Tantas coisas na cabeça e no coração tamém que acabei me esquecendo de mencionar uma publicação honradíssima da qual também faço parte.
Em breve será lançado Ainda Cabe Sonhar, livro que reúne psicanalistas e pensadores cuja trajetória acompanho, leio e admiro há muitos anos. Estar entre essas vozes já seria motivo de alegria. Saber que a obra conta com apresentação de Isildinha Baptista Nogueira e prefácio de Marilena Chauí torna tudo ainda mais especial.

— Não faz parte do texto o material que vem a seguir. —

Definition loadMutationSecurity (cfg : BrokerConfig) (files : broker_files) :
    result (option Authenticator * GrantStore * Policy) :=
  policy ← LoadPolicy (BC_ServicePolicyFile cfg) (BF_PolicyDocument files);
  match OpenGrantStore (BC_GrantPath cfg) (BC_GrantTTL cfg) (BF_Grants files) with
  | Err e => Err (errorf "open broker confirmation store" [])
  | Ok grants =>
    if BC_ActorFile cfg != "" then
      match LoadActorRegistry (BF_ActorRegistry files) with
      | Err e => Err (errorf "load broker actor registry" [])
      | Ok credentials => Ok (Some (AuthenticateBearer credentials), grants, policy)
      end
    else Ok (None, grants, policy)
  end.

(** The server [serve] of [cmd/qcored/main.go] starts, with its grant store. *)
Definition start_broker (cfg : BrokerConfig) (files : broker_files) : result (Server * GrantStore) :=
  '(actors, grants, policy) ← loadMutationSecurity cfg files;
  registry ← EnableServiceMutations true true policy (BC_TransactionTimeout cfg) (BC_ServicePollInterval cfg) NewRegistry;
  Ok ({| Srv_Registry := registry; Srv_Token := BC_BrokerToken cfg; Srv_Actors := actors |}, grants).

(** ** What one request does *)

Definition consume_op (env : grant_env) (e : approvedExecutionEnvelope) : grant_op :=
  OpConsume (GE_IO env) (GE_Now env) (AE_ConfirmationToken e) (AE_Plan e) (Actor_ID (Plan_Actor (AE_Plan e)))
    (Plan_Action (AE_Plan e)).
Definition issue_op (env : grant_env) (plan : OperationPlan) (approver : Actor) : grant_op :=
  OpIssue (GE_IO env) (GE_Entropy env) (GE_Now env) plan approver.

Section serving.
Context {S : Type} `{!System S} `{!SystemLaws S}.

Definition resumed (gp : grant_process) (w : world S) : broker_state S := {| BS_Grants := gp; BS_World := w |}.

Definition finish_approved (plan : OperationPlan) (executor : Actor) (gp : grant_process) (e : exec S OperationResponse) : served S :=
  match e with
  | Done response w =>
    Answered (writeOperationResponse response) [logOperation response (Actor_ID (Plan_Actor plan)) (Actor_ID executor)] (resumed gp w)
  | Panicked w => Dropped (resumed gp w)
  | Diverged => Unanswered
  end.

(** Only the execution of a read-only operation logs a line of its own. *)
Definition quiet_lines (srv : Server) (request : broker_request) (response : http_response) (lines : list log_line) : Prop :=
  lines = [] \/
  exists token op answer, request = PostExecute token (BodyValue op) /\ broker_authorized srv token = true /\
    response = writeOperationResponse answer /\ lines = [logOperation answer (Req_Actor op) ""].

(** The four kinds of requests: reads and rejections, grant operations without success, confirmations, approved
    executions. *)
Inductive served_case (srv : Server) (env : grant_env) (request : broker_request) (st : broker_state S) :
  served S -> Prop :=
| sc_quiet response lines s added :
  actions added = [] -> quiet_lines srv request response lines -> (forall g, HTTP_Body response <> JSONGrant g) ->
  served_case srv env request st
    (Answered response lines (resumed (BS_Grants st) (World s (w_log (BS_World st) ++ added))))
| sc_refused op gp response s :
  grant_step (BS_Grants st) op = (ResNone, gp) -> (forall g, HTTP_Body response <> JSONGrant g) ->
  served_case srv env request st (Answered response [] (resumed gp (World s (w_log (BS_World st)))))
| sc_confirmed token envelope approver g gp t s :
  request = PostConfirm token (BodyValue envelope) -> broker_authorized srv token = true ->
  ValidateApprovedPlan (Srv_Registry srv) t (CE_Plan envelope) = None ->
  authenticateActor (Srv_Actors srv) (CE_ActorToken envelope) = Ok approver ->
  grant_step (BS_Grants st) (issue_op env (CE_Plan envelope) approver) =
    (ResIssued g (CE_Plan envelope) approver, gp) ->
  served_case srv env request st
    (Answered (writeJSON 201 (JSONGrant g)) [logConfirmation g (CE_Plan envelope) approver] (resumed gp (World s (w_log (BS_World st)))))
| sc_executed token envelope executor grant gp s e :
  request = PostExecuteApproved token (BodyValue envelope) -> broker_authorized srv token = true ->
  authenticateActor (Srv_Actors srv) (AE_ActorToken envelope) = Ok executor ->
  may_mutate executor = true ->
  grant_step (BS_Grants st) (consume_op env envelope) =
    (ResConsumed (AE_ConfirmationToken envelope) grant (GE_Now env) (AE_Plan envelope), gp) ->
  approved_outcome (Srv_Registry srv) (AE_Plan envelope) executor (World s (w_log (BS_World st))) e ->
  (forall resp w, e = Done resp w -> Resp_Action resp = Plan_Action (AE_Plan envelope)) ->
  served_case srv env request st (finish_approved (AE_Plan envelope) executor gp e).

Lemma with_machine_runs {A} (m : M S A) (k : A -> broker_state S -> served S) st
    (Q : A -> list event -> S -> Prop) (Z : served S -> Prop) :
  runs m (BS_World st) Q ->
  (forall a added s, Q a added s -> Z (k a (resumed (BS_Grants st) (World s (w_log (BS_World st) ++ added))))) ->
  Z (with_machine m k st).
Proof. intros (a & added & s & E & H) HZ. unfold with_machine. rewrite E. by apply HZ. Qed.

(** A step that only reads the clock or the random source. *)
Lemma with_silent {A} (m : M S A) (k : A -> broker_state S -> served S) st (Z : served S -> Prop) :
  runs m (BS_World st) (fun _ added _ => added = []) ->
  (forall a s, Z (k a (resumed (BS_Grants st) (World s (w_log (BS_World st)))))) ->
  Z (with_machine m k st).
Proof.
  intros Hm HZ. eapply with_machine_runs; [exact Hm|]. intros a added s ->. rewrite app_nil_r. apply HZ.
Qed.

Lemma quiet srv env request st response :
  (forall g, HTTP_Body response <> JSONGrant g) -> served_case srv env request st (Answered response [] st).
Proof.
  intros H. destruct st as [gp [s log]].
  pose proof (sc_quiet srv env request {| BS_Grants := gp; BS_World := World s log |} response [] s [] eq_refl (or_introl eq_refl) H) as Hq.
  simpl in Hq. by rewrite app_nil_r in Hq.
Qed.

Lemma quiet_later srv env request st response s :
  (forall g, HTTP_Body response <> JSONGrant g) ->
  served_case srv env request st (Answered response [] (resumed (BS_Grants st) (World s (w_log (BS_World st))))).
Proof.
  intros H. pose proof (sc_quiet srv env request st response [] s [] eq_refl (or_introl eq_refl) H) as Hq. by rewrite app_nil_r in Hq.
Qed.

Lemma handleConfirm_cases srv env token b st :
  broker_authorized srv token = true ->
  served_case srv env (PostConfirm token b) st (handleConfirm srv env b st).
Proof.
  intros Hauth. unfold handleConfirm.
  destruct (GP_Store (BS_Grants st)) as [store|] eqn:Es; [|by apply quiet].
  destruct b as [| |envelope]; cbn [decodeJSON]; [by apply quiet..|].
  apply with_silent; [by apply now_runs|]. intros t s.
  destruct (ValidateApprovedPlan _ t _) as [p|] eqn:Ev; [by apply quiet_later|].
  destruct (authenticateActor _ _) as [approver|err] eqn:Ea; [|by apply quiet_later].
  destruct (_ || _); [by apply quiet_later|]. cbn [BS_Grants resumed].
  destruct (Issue _ _ _ _ _ _ _) as [[grant store'] file'] eqn:Ei.
  assert (Estep : grant_step (BS_Grants st) (issue_op env (CE_Plan envelope) approver) =
    (match grant with Ok g => ResIssued g (CE_Plan envelope) approver | Err _ => ResNone end,
     {| GP_Path := GP_Path (BS_Grants st); GP_TTL := GP_TTL (BS_Grants st); GP_Store := Some store'; GP_File := file' |})).
  { unfold grant_step, issue_op. rewrite Es, Ei. by destruct grant. }
  destruct grant as [g|err].
  - eapply sc_confirmed; try eassumption; done.
  - eapply sc_refused; [exact Estep|done].
Qed.

Lemma rejected_silent plan (w : world S) : runs (rejectedApprovedResponse plan) w (fun _ added _ => added = []).
Proof.
  unfold rejectedApprovedResponse. apply runs_bind, now_runs. intros started s1 l1.
  apply runs_bind, request_id_runs. intros id s2 _ l2. apply runs_bind, newID_runs. intros audit s3 l3.
  by apply runs_ret.
Qed.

Participo do volume com o artigo Quando o inconsciente escreve: Dramaturgias do invisível, no qual proponho um encontro entre psicanálise, teatro e cinema para pensar os sonhos como uma forma singular de escrita. Uma escrita noturna, que organiza afetos, imagens, memórias e desejos em narrativas inesperadas, aproximando o trabalho do inconsciente da própria criação artística.
Confesso que receber esse convite me emocionou. Não apenas pela relevância acadêmica da publicação, mas pelo sentimento de reconhecimento que ela carrega. Porque existem alegrias que chegam em silêncio e permanecem reverberando por muito tempo.
Em tempos tão acelerados, participar de um livro que afirma, já no título, que ainda cabe sonhar, parece quase um gesto de resistência. E de esperança.